Assigned task: In the listing that follows, the lines starting at the one containing "match r with" and ending at the one containing "(** A call to" are to be returned exactly, both boundary lines included, and no others.

Data in this exercise:
-- Opening Marker --
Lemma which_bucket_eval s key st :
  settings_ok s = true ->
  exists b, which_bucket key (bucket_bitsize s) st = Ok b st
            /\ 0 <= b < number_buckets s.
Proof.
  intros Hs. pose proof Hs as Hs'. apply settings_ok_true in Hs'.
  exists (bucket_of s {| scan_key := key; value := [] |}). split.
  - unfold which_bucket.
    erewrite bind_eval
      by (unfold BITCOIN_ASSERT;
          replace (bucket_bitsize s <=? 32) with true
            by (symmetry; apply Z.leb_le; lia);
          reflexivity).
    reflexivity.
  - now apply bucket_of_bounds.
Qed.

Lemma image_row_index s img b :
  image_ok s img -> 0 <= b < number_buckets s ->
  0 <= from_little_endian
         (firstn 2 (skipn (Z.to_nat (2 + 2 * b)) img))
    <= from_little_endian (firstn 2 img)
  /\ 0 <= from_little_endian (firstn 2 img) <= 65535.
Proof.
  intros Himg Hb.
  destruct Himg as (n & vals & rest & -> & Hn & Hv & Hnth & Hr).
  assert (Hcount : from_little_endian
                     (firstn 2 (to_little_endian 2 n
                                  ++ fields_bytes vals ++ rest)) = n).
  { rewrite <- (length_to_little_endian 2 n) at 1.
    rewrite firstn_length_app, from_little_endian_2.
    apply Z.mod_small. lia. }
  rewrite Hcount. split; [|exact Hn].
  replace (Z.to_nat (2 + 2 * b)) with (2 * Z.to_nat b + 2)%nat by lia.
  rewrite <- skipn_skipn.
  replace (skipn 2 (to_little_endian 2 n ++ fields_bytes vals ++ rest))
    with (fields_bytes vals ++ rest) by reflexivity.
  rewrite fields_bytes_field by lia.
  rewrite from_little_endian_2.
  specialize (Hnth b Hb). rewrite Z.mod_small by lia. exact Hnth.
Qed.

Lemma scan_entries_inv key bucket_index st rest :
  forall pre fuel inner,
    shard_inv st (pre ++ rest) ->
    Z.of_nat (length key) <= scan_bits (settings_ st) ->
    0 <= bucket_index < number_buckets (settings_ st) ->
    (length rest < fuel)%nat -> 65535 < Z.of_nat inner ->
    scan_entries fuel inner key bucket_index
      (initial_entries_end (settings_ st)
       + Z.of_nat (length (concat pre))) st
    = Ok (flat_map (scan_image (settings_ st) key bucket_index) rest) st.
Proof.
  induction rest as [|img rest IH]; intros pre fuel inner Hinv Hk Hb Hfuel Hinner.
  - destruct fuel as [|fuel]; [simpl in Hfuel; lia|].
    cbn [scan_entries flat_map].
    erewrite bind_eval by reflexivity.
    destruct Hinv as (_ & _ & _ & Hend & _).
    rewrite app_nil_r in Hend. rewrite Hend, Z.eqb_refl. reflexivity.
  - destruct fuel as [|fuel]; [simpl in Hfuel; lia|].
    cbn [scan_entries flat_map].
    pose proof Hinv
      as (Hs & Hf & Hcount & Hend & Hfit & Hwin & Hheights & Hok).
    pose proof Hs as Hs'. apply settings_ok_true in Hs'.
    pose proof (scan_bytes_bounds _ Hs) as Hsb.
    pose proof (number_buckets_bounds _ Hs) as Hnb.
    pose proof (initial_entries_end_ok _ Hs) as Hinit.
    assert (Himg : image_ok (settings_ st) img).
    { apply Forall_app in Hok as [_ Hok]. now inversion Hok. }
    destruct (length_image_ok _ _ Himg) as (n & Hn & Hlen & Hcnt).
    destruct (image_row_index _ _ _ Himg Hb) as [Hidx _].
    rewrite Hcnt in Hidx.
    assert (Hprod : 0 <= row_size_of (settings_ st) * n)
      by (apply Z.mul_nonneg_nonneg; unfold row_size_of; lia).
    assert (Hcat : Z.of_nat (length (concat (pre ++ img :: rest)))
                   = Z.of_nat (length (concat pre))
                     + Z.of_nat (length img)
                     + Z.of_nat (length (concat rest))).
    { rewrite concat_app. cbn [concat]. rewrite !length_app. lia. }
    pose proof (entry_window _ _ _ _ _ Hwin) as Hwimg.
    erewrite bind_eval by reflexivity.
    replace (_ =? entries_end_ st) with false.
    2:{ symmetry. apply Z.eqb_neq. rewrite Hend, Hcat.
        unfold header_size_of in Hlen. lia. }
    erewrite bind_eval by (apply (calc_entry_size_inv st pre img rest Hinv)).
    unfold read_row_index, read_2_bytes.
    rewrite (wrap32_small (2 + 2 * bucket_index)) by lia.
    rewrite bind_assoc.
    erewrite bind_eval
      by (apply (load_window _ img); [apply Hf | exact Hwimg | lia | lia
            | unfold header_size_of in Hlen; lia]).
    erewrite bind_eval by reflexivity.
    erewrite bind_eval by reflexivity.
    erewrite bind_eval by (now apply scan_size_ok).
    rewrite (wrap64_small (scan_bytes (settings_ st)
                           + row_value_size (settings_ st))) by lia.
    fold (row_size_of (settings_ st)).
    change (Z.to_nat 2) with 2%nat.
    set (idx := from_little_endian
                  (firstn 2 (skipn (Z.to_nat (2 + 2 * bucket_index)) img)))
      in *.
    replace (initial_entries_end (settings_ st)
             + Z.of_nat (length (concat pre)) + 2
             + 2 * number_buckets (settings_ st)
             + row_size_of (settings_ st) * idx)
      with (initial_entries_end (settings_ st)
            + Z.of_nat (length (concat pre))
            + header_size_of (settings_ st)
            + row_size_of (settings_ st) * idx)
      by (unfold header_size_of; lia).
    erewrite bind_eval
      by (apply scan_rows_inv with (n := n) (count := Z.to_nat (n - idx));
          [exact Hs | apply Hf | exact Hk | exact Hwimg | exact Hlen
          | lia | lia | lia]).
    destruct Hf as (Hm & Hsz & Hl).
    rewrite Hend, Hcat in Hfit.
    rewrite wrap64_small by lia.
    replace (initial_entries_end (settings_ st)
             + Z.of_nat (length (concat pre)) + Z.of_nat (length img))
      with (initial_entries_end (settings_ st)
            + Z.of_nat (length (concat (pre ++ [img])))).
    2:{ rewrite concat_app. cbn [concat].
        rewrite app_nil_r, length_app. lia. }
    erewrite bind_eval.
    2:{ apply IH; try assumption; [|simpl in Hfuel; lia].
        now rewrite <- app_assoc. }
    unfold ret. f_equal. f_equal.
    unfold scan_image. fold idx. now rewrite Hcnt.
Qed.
-- Closing Marker --
-- Opening Marker --
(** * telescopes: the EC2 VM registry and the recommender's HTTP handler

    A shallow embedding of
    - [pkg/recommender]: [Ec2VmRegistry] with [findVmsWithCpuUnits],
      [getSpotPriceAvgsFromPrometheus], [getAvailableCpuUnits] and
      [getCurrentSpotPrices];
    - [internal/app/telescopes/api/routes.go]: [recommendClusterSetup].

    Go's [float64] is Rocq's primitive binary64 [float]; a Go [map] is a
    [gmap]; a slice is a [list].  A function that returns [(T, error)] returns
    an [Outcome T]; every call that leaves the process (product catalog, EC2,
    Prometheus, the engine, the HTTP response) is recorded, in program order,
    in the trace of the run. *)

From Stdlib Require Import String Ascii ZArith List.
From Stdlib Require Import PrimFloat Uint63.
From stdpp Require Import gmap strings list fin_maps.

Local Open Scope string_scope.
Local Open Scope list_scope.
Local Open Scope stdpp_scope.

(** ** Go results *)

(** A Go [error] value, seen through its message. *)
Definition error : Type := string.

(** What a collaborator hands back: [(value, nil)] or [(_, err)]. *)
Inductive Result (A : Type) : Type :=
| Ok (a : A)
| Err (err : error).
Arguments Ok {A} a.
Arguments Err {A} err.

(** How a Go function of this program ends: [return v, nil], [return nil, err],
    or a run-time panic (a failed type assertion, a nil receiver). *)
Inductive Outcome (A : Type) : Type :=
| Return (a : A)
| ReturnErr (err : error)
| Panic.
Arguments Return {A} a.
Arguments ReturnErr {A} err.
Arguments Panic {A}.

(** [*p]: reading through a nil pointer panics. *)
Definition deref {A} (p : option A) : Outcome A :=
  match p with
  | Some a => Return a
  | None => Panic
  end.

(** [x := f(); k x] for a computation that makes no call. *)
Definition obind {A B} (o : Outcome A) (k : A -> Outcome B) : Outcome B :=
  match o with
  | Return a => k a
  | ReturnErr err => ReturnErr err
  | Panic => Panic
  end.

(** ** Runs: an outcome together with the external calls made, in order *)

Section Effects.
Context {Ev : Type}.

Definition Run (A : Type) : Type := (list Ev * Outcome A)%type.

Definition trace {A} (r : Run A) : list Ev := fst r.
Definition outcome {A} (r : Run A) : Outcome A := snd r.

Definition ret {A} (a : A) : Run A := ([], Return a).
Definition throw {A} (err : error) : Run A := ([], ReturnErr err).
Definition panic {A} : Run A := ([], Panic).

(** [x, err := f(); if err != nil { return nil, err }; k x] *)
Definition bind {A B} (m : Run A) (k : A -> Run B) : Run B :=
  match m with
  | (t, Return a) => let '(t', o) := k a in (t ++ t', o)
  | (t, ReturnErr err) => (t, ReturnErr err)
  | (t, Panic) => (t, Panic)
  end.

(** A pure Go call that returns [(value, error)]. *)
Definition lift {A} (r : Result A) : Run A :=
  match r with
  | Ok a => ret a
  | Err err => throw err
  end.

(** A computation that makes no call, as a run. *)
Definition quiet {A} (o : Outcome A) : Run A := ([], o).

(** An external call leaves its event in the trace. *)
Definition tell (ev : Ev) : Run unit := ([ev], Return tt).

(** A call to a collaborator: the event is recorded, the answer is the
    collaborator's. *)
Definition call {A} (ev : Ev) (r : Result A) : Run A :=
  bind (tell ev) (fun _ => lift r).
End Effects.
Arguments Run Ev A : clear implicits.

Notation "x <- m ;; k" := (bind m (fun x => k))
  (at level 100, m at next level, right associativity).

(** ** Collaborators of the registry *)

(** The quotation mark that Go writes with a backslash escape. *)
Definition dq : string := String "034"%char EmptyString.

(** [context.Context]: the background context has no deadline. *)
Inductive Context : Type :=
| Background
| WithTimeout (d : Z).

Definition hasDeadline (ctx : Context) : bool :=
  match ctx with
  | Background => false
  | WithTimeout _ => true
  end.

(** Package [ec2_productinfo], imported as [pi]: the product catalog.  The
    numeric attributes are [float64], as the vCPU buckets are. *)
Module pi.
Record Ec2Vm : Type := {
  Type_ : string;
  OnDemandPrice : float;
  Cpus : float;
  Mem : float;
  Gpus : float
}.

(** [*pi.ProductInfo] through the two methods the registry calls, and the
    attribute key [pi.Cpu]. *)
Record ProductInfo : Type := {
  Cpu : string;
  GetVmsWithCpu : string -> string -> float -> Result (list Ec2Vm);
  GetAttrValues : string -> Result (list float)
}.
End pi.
-- Closing Marker --
-- Opening Marker --
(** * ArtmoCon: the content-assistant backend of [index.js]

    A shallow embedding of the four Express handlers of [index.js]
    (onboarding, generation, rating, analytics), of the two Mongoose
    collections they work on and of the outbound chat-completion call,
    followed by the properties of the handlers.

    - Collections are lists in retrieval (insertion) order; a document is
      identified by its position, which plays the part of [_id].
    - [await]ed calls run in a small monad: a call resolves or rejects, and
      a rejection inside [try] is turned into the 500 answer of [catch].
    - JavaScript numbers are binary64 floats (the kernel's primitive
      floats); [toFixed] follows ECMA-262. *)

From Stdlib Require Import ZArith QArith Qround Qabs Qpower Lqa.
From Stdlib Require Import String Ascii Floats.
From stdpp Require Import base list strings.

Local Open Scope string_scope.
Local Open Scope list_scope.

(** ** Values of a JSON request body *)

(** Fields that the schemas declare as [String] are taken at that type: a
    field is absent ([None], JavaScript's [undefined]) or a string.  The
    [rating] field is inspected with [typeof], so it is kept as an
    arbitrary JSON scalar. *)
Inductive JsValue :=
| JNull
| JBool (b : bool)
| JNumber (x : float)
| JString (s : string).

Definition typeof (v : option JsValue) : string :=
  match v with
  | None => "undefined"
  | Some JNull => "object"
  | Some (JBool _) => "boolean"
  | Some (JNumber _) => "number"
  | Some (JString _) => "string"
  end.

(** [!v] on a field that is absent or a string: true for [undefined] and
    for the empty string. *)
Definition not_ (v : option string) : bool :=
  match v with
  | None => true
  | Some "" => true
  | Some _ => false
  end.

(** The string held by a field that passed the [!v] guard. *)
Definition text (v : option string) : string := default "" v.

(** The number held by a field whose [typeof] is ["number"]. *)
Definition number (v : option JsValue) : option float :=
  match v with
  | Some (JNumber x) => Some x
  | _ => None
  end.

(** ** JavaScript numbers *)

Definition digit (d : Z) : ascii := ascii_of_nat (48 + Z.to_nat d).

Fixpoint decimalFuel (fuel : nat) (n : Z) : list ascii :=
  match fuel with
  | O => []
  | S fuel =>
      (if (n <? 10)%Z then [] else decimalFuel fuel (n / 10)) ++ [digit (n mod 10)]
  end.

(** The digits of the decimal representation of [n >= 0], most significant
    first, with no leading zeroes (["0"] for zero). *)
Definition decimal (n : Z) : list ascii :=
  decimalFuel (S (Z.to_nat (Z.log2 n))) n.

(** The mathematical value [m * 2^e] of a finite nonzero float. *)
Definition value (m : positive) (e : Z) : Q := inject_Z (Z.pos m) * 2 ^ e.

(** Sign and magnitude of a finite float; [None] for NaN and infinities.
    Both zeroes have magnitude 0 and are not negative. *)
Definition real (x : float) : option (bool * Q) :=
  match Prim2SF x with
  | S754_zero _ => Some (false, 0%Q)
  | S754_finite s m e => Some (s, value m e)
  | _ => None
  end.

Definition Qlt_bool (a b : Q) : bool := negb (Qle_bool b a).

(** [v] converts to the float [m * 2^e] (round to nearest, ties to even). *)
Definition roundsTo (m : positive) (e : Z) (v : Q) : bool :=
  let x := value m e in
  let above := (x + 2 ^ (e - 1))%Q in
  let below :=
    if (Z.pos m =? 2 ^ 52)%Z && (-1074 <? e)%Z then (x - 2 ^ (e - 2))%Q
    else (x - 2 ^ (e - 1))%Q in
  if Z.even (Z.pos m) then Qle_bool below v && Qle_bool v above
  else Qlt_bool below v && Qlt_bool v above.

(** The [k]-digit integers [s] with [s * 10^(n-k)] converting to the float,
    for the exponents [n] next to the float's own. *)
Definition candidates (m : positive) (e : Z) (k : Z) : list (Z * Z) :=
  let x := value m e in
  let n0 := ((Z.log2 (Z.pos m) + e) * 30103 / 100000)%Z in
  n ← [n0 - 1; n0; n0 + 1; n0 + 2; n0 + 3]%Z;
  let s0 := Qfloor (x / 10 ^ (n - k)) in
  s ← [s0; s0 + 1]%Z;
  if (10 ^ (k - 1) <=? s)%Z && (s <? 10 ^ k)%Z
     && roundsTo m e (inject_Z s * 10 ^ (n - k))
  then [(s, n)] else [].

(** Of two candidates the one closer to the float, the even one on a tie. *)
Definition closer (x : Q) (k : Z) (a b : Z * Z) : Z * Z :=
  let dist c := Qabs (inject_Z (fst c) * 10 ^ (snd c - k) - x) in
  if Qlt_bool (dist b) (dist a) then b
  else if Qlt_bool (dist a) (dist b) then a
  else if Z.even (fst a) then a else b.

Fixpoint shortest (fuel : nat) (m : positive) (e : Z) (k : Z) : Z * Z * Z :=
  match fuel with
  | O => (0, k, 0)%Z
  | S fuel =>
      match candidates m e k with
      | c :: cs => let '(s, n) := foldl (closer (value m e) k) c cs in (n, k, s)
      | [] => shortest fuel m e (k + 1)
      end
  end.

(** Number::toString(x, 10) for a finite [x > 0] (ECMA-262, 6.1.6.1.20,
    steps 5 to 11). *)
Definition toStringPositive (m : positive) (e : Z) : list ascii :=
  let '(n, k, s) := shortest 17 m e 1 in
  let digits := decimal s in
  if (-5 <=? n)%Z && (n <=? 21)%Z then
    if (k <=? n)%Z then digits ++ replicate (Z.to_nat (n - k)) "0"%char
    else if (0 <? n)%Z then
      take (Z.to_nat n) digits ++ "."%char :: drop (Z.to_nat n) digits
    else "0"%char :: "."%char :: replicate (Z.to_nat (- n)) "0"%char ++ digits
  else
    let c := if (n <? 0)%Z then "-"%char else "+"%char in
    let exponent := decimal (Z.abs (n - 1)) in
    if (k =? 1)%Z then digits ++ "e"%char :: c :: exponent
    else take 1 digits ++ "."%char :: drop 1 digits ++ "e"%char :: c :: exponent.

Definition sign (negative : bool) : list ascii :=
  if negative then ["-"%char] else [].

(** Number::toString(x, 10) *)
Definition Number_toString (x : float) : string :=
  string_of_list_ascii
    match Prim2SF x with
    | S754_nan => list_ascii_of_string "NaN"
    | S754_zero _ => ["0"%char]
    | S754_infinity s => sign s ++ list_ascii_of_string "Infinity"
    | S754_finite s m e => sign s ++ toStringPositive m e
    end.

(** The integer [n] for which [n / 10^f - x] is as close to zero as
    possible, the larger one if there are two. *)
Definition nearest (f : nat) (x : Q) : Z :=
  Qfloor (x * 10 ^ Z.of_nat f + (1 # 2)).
-- Closing Marker --
Your response:
  match r with
  | Ok a => ret a
  | Err err => throw err
  end.

(** A computation that makes no call, as a run. *)
Definition quiet {A} (o : Outcome A) : Run A := ([], o).

(** An external call leaves its event in the trace. *)
Definition tell (ev : Ev) : Run unit := ([ev], Return tt).

(** A call to a collaborator: the event is recorded, the answer is the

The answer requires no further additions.